◆ **Exercise instructions**:
Only lines with the string "exists" should be returned from the data below.

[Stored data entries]

#####

(* ===== verification/PostgresDemo.v ===== *)
(** A concrete server for the PostgreSQL store, columns that keep the values
    of a small encoding, and a database built by calling the store. *)

From Stdlib Require Import ZArith Lia.
From S2P Require Import Prelude GoLib Host Http JsonText Domain Guardrail Registry AgentRegistry Rollout Sql Postgres PostgresFacts PostgresInvariants PostgresSpec PostgresRollouts PostgresConcurrency.
Import Domain Rollout Sql Postgres PostgresFacts PostgresSpec PostgresRollouts PostgresHistory.
Open Scope string_scope.
Open Scope list_scope.
Open Scope Z_scope.

Module PostgresDemo.

(** JSON without white space, microseconds, byte order; a request that was
    cancelled is interrupted. *)
#[export] Instance test_server : Sql.Postgres := {|
  pg_jsonb s := if Json.Valid s then Ok (JsonText.Compact s) else Err "22P02";
  pg_timestamp t := t / 1000 * 1000;
  pg_text_le := String.leb;
  pg_scan _ := λ l, l;
  pg_trip ctx n := (λ c, (ctx_cause c, false)) <$> ctx n |}.

Lemma ctx_cause_interruption c : interruption (ctx_cause c).
Proof. by destruct c. Qed.

#[export] Instance test_server_laws : PostgresLaws.
Proof.
  split.
  - by intros n l.
  - intros a b. cbn. destruct (String.leb_total a b) as [?|?]; auto.
  - intros a b c. cbn. rewrite <-!Is_true_true. apply String.le_po.
  - intros a b. cbn. rewrite <-!Is_true_true. apply String.le_po.
  - done.
  - intros t. cbn. pose proof (Z.div_mod t 1000 ltac:(done)).
    pose proof (Z.mod_pos_bound t 1000 ltac:(done)). lia.
  - intros t. cbn. by rewrite Z.div_mul.
  - intros ctx n e b. cbn. destruct (ctx n); [|done]. intros [= <- <-]. apply ctx_cause_interruption.
Qed.

(** The values of the encodings, by name. *)
Definition table_codec {A} `{EqDecision A} (values : list (A * string)) : Codec A := {|
  json_Marshal x :=
    match list_find (λ p, p.1 = x) values with
    | Some (_, p) => Ok p.2 | None => Err (EText "json: unsupported value" []) end;
  json_Unmarshal s :=
    match list_find (λ p, p.2 = s) values with
    | Some (_, p) => Ok p.1 | None => Err (EText "json: cannot unmarshal" []) end |}.

#[export] Instance labels_codec : Codec (gmap string string) :=
  table_codec [(∅, "{}")].
#[export] Instance services_codec : Codec (list string) :=
  table_codec [([], "[]"); (["payments"], JsonText.quoted "['payments']")].
#[export] Instance rules_codec : Codec (list Guardrail.Rule) := {|
  json_Marshal l := match l with [] => Ok "[]" | _ => Err (EText "json: unsupported value" []) end;
  json_Unmarshal s := if bool_decide (s = "[]") then Ok [] else Err (EText "json: cannot unmarshal" []) |}.
#[export] Instance failures_codec : Codec (gmap string Z) :=
  table_codec [(∅, "{}"); (<["errors" := 1]> ∅, JsonText.quoted "{'errors':1}")].

Definition services_ok (l : list string) : Prop := l ∈ [[]; ["payments"]].
Definition failures_ok (m : gmap string Z) : Prop := m ∈ [∅; <["errors" := 1]> ∅].

#[export] Instance services_column : JsonColumn (list string) services_ok "[]" [].
Proof.
  split.
  - intros l. unfold services_ok. rewrite !elem_of_cons. intros [->|[->|?%elem_of_nil]]; [..|done].
    + exists "[]", "[]". done.
    + exists (JsonText.quoted "['payments']"), (JsonText.quoted "['payments']"). done.
  - intros x. unfold json_Marshal, services_codec, table_codec.
    destruct (list_find _ _) as [[i p]|] eqn:Hf; [|done].
    apply list_find_Some in Hf as (Hi & <- & _). destruct i as [|[|i]]; [| |done];
      injection Hi as <-; done.
  - by exists "[]".
Qed.
#[export] Instance rules_column : JsonColumn (list Guardrail.Rule) (λ l, l = []) "[]" [].
Proof.
  split.
  - intros l ->. by exists "[]", "[]".
  - by intros [|? ?].
  - by exists "[]".
Qed.
#[export] Instance failures_column : JsonColumn (gmap string Z) failures_ok "{}" ∅.
Proof.
  split.
  - intros l. unfold failures_ok. rewrite !elem_of_cons. intros [->|[->|?%elem_of_nil]]; [..|done].
    + exists "{}", "{}". done.
    + exists (JsonText.quoted "{'errors':1}"), (JsonText.quoted "{'errors':1}"). done.
  - intros x. unfold json_Marshal, failures_codec, table_codec.
    destruct (list_find _ _) as [[i p]|] eqn:Hf; [|done].
    apply list_find_Some in Hf as (Hi & <- & _). destruct i as [|[|i]]; [| |done];
      injection Hi as <-; done.
  - by exists "{}".
Qed.

(** ** A database *)

Definition acme : Tenant := MkTenant "acme" "Acme" "" "ops" 5000 5000.
Definition timeout : ConfigDefinition :=
  MkConfigDefinition "cfg" "acme" "timeout" "" "true" "" 6000 6000.
Definition version (id value : string) : ConfigVersion :=
  MkConfigVersion id "cfg" 0 value "" "ops" 7000.
Definition instance_1 : Agent :=
  MkAgent "agent-1" "payments" "production" "" "i-1" ∅ 8000 8000.

Definition call {A} (m : M Conn A) (w : Conn) : Conn := (m w).2.
Definition opened_conn : Conn := MkConn migrated None 0.
Definition prepared : Conn :=
  call (SaveAgent Background instance_1)
    (call (CreateVersion Background (version "v2" "2000"))
      (call (CreateVersion Background (version "v1" "1500"))
        (call (CreateDefinition Background timeout)
          (call (CreateTenant Background acme) opened_conn)))).

Lemma prepared_history : history prepared.
Proof.
  exact (called _ _ _ (op_SaveAgent Background instance_1)
    (called _ _ _ (op_CreateVersion Background (version "v2" "2000"))
      (called _ _ _ (op_CreateVersion Background (version "v1" "1500"))
        (called _ _ _ (op_CreateDefinition Background timeout)
          (called _ _ _ (op_CreateTenant Background acme) (opened 0)))))).
Qed.

Example prepared_numbers :
  SortFunc Z.leb (v_VersionNumber <$> (map_to_list (db_versions (cn_db prepared))).*2) = [1; 2].
Proof. vm_compute. reflexivity. Qed.

(** A rollout over the default stages, with times below the resolution. *)
Definition rollout (id : string) : Rollout :=
  MkRollout id "cfg" "acme" "timeout" "production" ["payments"] "v1" "v2" 2 StateDeploying
    "stage-5" 0 (f_of_int 95) [] ∅ 9000123 (90 * Second + 5) (900 * Second) (120 * Second)
    RollbackStatusNone 9000123 9000456.

Lemma rollout_storable id :
  text_ok id = true → storable_rollout services_ok (λ l, l = []) failures_ok (rollout id).
Proof.
  intros Hid. split; try done.
  - repeat constructor; done.
  - by right; left.
  - by left.
  - repeat constructor; vm_compute; congruence.
Qed.
Lemma default_plan_storable : Forall storable_stage DefaultStagePlan.
Proof. repeat constructor; vm_compute; congruence. Qed.
Lemma background_uninterrupted : uninterrupted Background.
Proof. by intros n. Qed.

(** The same for another environment. *)
Definition staged (id : string) : Rollout :=
  MkRollout id "cfg" "acme" "timeout" "staging" ["payments"] "v1" "v2" 2 StateDeploying
    "stage-5" 0 (f_of_int 95) [] ∅ 9000123 (90 * Second) (900 * Second) (120 * Second)
    RollbackStatusNone 9000123 9000456.
Lemma staged_storable id :
  text_ok id = true → storable_rollout services_ok (λ l, l = []) failures_ok (staged id).
Proof.
  intros Hid. split; try done.
  - repeat constructor; done.
  - by right; left.
  - by left.
  - repeat constructor; vm_compute; congruence.
Qed.

Definition with_rollout : Conn := call (CreateRollout Background (rollout "r1") DefaultStagePlan) prepared.
Lemma with_rollout_history : history with_rollout.
Proof. exact (called _ _ _ (op_CreateRollout _ _ _) prepared_history). Qed.

Definition target : StageTarget :=
  MkStageTarget "r1" "stage-5" "agent-1" 17 "v2" 3 9000123 0 TargetPending.

(** Facts of a concrete database are decided. *)
Lemma has_row_refers {A} (table : gmap string A) k : has_row table k = true → refers table k.
Proof. intros Hk. by apply bool_decide_eq_true in Hk. Qed.

Definition slot_free_dec (d : Database) (r : Rollout) : bool :=
  bool_decide (map_Forall (λ _ r', ¬ (active_state (rw_state r') = true ∧
    rw_config_definition_id r' = r_ConfigDefinitionID r ∧ rw_environment r' = r_Environment r))
    (db_rollouts d)).
Lemma slot_free_decided d r : slot_free_dec d r = true → slot_free d r.
Proof.
  intros Hd%bool_decide_eq_true id r' Hr' Ha Hc He. by apply (Hd id r').
Qed.
Definition references_dec (d : Database) (r : Rollout) : bool :=
  has_row (db_tenants d) (r_TenantID r) && has_row (db_definitions d) (r_ConfigDefinitionID r)
  && has_row (db_versions d) (r_StableVersionID r) && has_row (db_versions d) (r_CandidateVersionID r).
Lemma references_decided d r : references_dec d r = true → references_known d r.
Proof. unfold references_dec. rewrite !andb_true_iff. intros [[[]]]. split_and!; by apply has_row_refers. Qed.

(** ** Two transactions that create a version *)

Definition define_only : Conn :=
  call (CreateDefinition Background timeout) (call (CreateTenant Background acme) opened_conn).
Lemma define_only_history : history define_only.
Proof.
  exact (called _ _ _ (op_CreateDefinition Background timeout)
    (called _ _ _ (op_CreateTenant Background acme) (opened 0))).
Qed.

End PostgresDemo.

#####

◆ **Answer box**:
    + exists "[]", "[]". done.
    + exists (JsonText.quoted "['payments']"), (JsonText.quoted "['payments']"). done.
  - by exists "[]".
  - intros l ->. by exists "[]", "[]".
  - by exists "[]".
    + exists "{}", "{}". done.
    + exists (JsonText.quoted "{'errors':1}"), (JsonText.quoted "{'errors':1}"). done.
  - by exists "{}".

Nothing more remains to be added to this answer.